When people have found out that she is a poet, Priest said, they often have something they want to share. Writing can be an isolating art, and fostering connection is important to her.

“It’s not a team sport, so we don’t really have those same opportunities,” Priest said. “I want to be able to create those opportunities in tribal communities across the state. I think that would be a lot of fun.”

She also hopes to create poetry as monuments in state parks across Washington. She has seen poetry placards at parks before and wants to grow that idea in order to help visitors connect with the park and the people who have been there before.

Priest first came up with this idea after she returned home from New York.
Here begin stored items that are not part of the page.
Lemma removeAll_eq l s w :
  w_heap w !! l = Some s →
  ExtStore.removeAll l w =
  (Ok tt, {| w_records := w_records w;
             w_heap := <[l := {| st_config := st_config s; st_data := [];
                                 st_pending := st_pending s;
                                 st_loaded := st_loaded s |}]> (w_heap w);
             w_log := w_log w |}).
Proof. intros H. unfold ExtStore.removeAll. by rewrite H. Qed.

Lemma setter_eq l s v arg2 w :
  w_heap w !! l = Some s →
  setter l v arg2 w =
  (Ok tt, {| w_records := w_records w;
             w_heap := <[l := {| st_config := st_config s;
                                 st_data := [ExtStore.element_of (st_config s) v];
                                 st_pending := st_pending s;
                                 st_loaded := st_loaded s |}]> (w_heap w);
             w_log := w_log w |}).
Proof.
  intros H. unfold setter, bind. rewrite (removeAll_eq _ _ _ H).
  unfold ExtStore.add, put_store. cbn [w_heap w_records w_log].
  rewrite list_lookup_insert_eq by (by eapply lookup_lt_Some).
  cbn [st_config st_data st_pending st_loaded app].
  by rewrite list_insert_insert_eq.
Qed.

Lemma setter_dangling l v arg2 w :
  w_heap w !! l = None → setter l v arg2 w = (Ok tt, w).
Proof.
  intros H. unfold setter, bind, ExtStore.removeAll, ExtStore.add.
  by rewrite !H.
Qed.

(** The setter touches no record and logs nothing, whatever it is given. *)
Lemma call_setter_frame r v arg2 w :
  w_records (snd (call_setter me r v arg2 w)) = w_records w
  ∧ w_log (snd (call_setter me r v arg2 w)) = w_log w
  ∧ length (w_heap (snd (call_setter me r v arg2 w))) = length (w_heap w).
Proof.
  unfold call_setter, bind, get_prop.
  destruct (o_props (get_owner w r) !! setterName me) as [[| |l]|];
    cbn [snd throw]; try done.
  destruct (w_heap w !! l) as [s|] eqn:E.
  - rewrite (setter_eq _ _ _ _ _ E). cbn [snd w_records w_log w_heap].
    by rewrite length_insert.
  - by rewrite (setter_dangling _ _ _ _ E).
Qed.

Lemma call_setter_heap r v arg2 w l s :
  w_heap (snd (call_setter me r v arg2 w)) !! l = Some s →
  ∃ s0, w_heap w !! l = Some s0 ∧ st_config s = st_config s0
        ∧ st_pending s = st_pending s0 ∧ st_loaded s = st_loaded s0.
Proof.
  unfold call_setter, bind, get_prop.
  destruct (o_props (get_owner w r) !! setterName me) as [[| |l']|];
    cbn [snd throw]; eauto.
  destruct (w_heap w !! l') as [s'|] eqn:E.
  - rewrite (setter_eq _ _ _ _ _ E). cbn [snd w_heap].
    destruct (decide (l' = l)) as [->|Hne].
    + rewrite list_lookup_insert_eq by (by eapply lookup_lt_Some).
      intros [= <-]. eauto.
    + rewrite list_lookup_insert_ne by done. eauto.
  - rewrite (setter_dangling _ _ _ _ E). eauto.
Qed.

Lemma complete_idle l o w :
  (∀ s, w_heap w !! l = Some s → st_pending s = []) →
  ExtStore.complete l o w = (Ok tt, w).
Proof.
  intros H. unfold ExtStore.complete.
  destruct (w_heap w !! l) as [s|]; [|done]. by rewrite (H s eq_refl).
Qed.

Lemma complete_quiet l s rest o w :
  w_heap w !! l = Some s →
  st_pending s = None :: rest →
  ExtStore.complete l o w =
  (Ok tt, {| w_records := w_records w;
             w_heap := <[l := settled s o rest]> (w_heap w);
             w_log := w_log w |}).
Proof.
  intros H Hp. unfold ExtStore.complete. rewrite H, Hp.
  destruct o; reflexivity.
Qed.

Lemma fresh_world_props data r :
  o_props (get_owner (fresh_world data) r) = ∅.
Proof.
  unfold get_owner, fresh_world. cbn [w_records]. rewrite lookup_fmap.
  by destruct (data !! r).
Qed.
(** X12. No deadlock. With an editor client that always ends, in every
    state reached from calls that have just started, either every call has
    returned or raised, or some thread can take a step. *)
Theorem pool_never_stuck w0 pool0 w pool :
  (forall cmd fs, fst (subprocess_run cmd fs) <> Hang) ->
  mutex_locked w0 = false ->
  Forall (fun p => called p = true) pool0 ->
  reaches subprocess_run decode_utf8 tmp_name (w0, pool0) (w, pool) ->
  Forall (fun p => finished p = true) pool
  \/ exists s', pool_step subprocess_run decode_utf8 tmp_name (w, pool) s'.
Proof.
  intros Hends Hl Hc Hreach.
  pose proof (ThreadFacts.reaches_keeps_inv _ _ _ _ _ Hreach
                (ThreadFacts.initial_inv _ _ Hl Hc)) as I.
  unfold lock_inv in I. cbn [fst snd] in I.
  destruct (decide (Forall (fun p => finished p = true) pool)) as [|Hnot]; [now left|].
  right. apply not_Forall_Exists in Hnot; [|intros p; apply _].
  apply Exists_exists in Hnot as (p & Hin & Hp).
  apply list_elem_of_lookup in Hin as [i Hi].
  assert (forall j q, pool !! j = Some q -> is_Some (step w q) ->
                      exists s', pstep (w, pool) s') as Hgo.
  { intros j q Hj [[w' q'] Hs]. eexists. econstructor; eauto. }
  destruct (mutex_locked w) eqn:Hlock; cbn in I.
  - destruct (holder_exists pool ltac:(lia)) as (j & q & Hj & Hq).
    apply (Hgo j q Hj). destruct q as [| |tmp cmd|tmp r| |]; try discriminate.
    + cbn. unfold run. specialize (Hends cmd (files w)).
      destruct (subprocess_run cmd (files w)) as [[cp|e|] fs]; cbn in *; eauto.
      contradiction.
    + cbn. eauto.
  - apply (Hgo i p Hi).
    destruct p as [elisp cf|tmp cmd|tmp cmd|tmp r|tmp r|r].
    + cbn. eauto.
    + cbn. unfold acquire. rewrite Hlock. eauto.
    + pose proof (ThreadFacts.holders_member _ _ _ Hi eq_refl). lia.
    + pose proof (ThreadFacts.holders_member _ _ _ Hi eq_refl). lia.
    + destruct (ThreadFacts.step_checking subprocess_run decode_utf8 tmp_name w tmp r)
        as (out & w1 & E & _). rewrite E. eauto.
    + cbn in Hp. congruence.
Qed.

End Pool.

End PoolFacts.

Module TmpFacts.
Import Threads.

Section Pool.

Variable subprocess_run : list string -> FS -> outcome CompletedProcess * FS.
Variable decode_utf8 : list byte -> option string.
Variable tmp_name : FS -> string.

(** [tempfile] picks a name no file has; the editor client removes no
    file. *)
Hypothesis tmp_name_fresh : forall fs, names fs !! tmp_name fs = None.
Hypothesis editor_keeps_files :
  forall cmd fs name,
    is_Some (names fs !! name) -> is_Some (names (snd (subprocess_run cmd fs)) !! name).

Local Abbreviation step := (thread_step subprocess_run decode_utf8 tmp_name).
Local Abbreviation pstep := (pool_step subprocess_run decode_utf8 tmp_name).

(** A step makes the thread's file, keeps the names there are, or leaves
    the thread's file behind, removing at most its name. *)
Lemma step_tmp w p w' p' :
  step w p = Some (w', p') ->
  (live_tmp p = None /\ live_tmp p' = Some (tmp_name (files w))
   /\ forall name, is_Some (names (files w) !! name) \/ name = tmp_name (files w) ->
                   is_Some (names (files w') !! name))
  \/ (live_tmp p' = live_tmp p
      /\ forall name, is_Some (names (files w) !! name) ->
                      is_Some (names (files w') !! name))
  \/ (exists tmp, live_tmp p = Some tmp /\ live_tmp p' = None
                  /\ forall name, name <> tmp ->
                       is_Some (names (files w) !! name) ->
                       is_Some (names (files w') !! name)).
Proof.
  destruct p as [elisp cf|tmp cmd|tmp cmd|tmp r|tmp r|r]; intros H.
  - cbn in H. injection H as <- <-. left. split; [reflexivity|]. split; [reflexivity|].
    intros name Hn. cbn.
    destruct (decide (tmp_name (files w) = name)) as [<-|Hne].
    + rewrite lookup_insert_eq. eauto.
    + rewrite lookup_insert_ne by assumption. destruct Hn; [assumption|congruence].
  - cbn in H. unfold acquire in H. destruct (mutex_locked w); [discriminate|].
    injection H as <- <-. right; left. auto.
  - cbn in H. unfold run in H. pose proof (editor_keeps_files cmd (files w)) as K.
    destruct (subprocess_run cmd (files w)) as [[cp|e|] fs]; try discriminate;
      injection H as <- <-; right; left; auto.
  - cbn in H. injection H as <- <-. right; left. auto.
  - destruct (ThreadFacts.step_checking subprocess_run decode_utf8 tmp_name w tmp r)
      as (out & w1 & E & _ & _ & Hf). rewrite E in H. injection H as <- <-.
    right; right. exists (name tmp). split; [reflexivity|]. split; [reflexivity|].
    intros n Hne Hn. destruct Hf as [->| ->]; [assumption|].
    cbn. now rewrite lookup_delete_ne by congruence.
  - discriminate.
Qed.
She was driving across Highway 20 in the North Cascades and followed a road up through dizzying switchbacks.

“The view was so gorgeous and there was a poem right there at the lookout,” Priest said. “It was a William Stafford poem and I remember reading it and just kind of feeling so connected to just the beauty of the place and also to that poem. What a special way to have a connection to place and to our humanness and our humanity and nature!”

Priest said she loves to write poetry that celebrates sound and making her poetry sonically pleasing for people listening to it. By making the language fun to read and listen to, a connection is drawn between the poet, the poetry and the person listening or reading.

Her favorite part of writing poetry is the sense of discovery that comes with it.

“You sit down and sometimes you just have to wait, sometimes for a long time,” Priest said. “Then you put a word down and then the next word comes and then the next thing, you just kind of follow from one thing to another and then you have a poem. It’s exciting to see what shakes out. It’s almost like channeling.”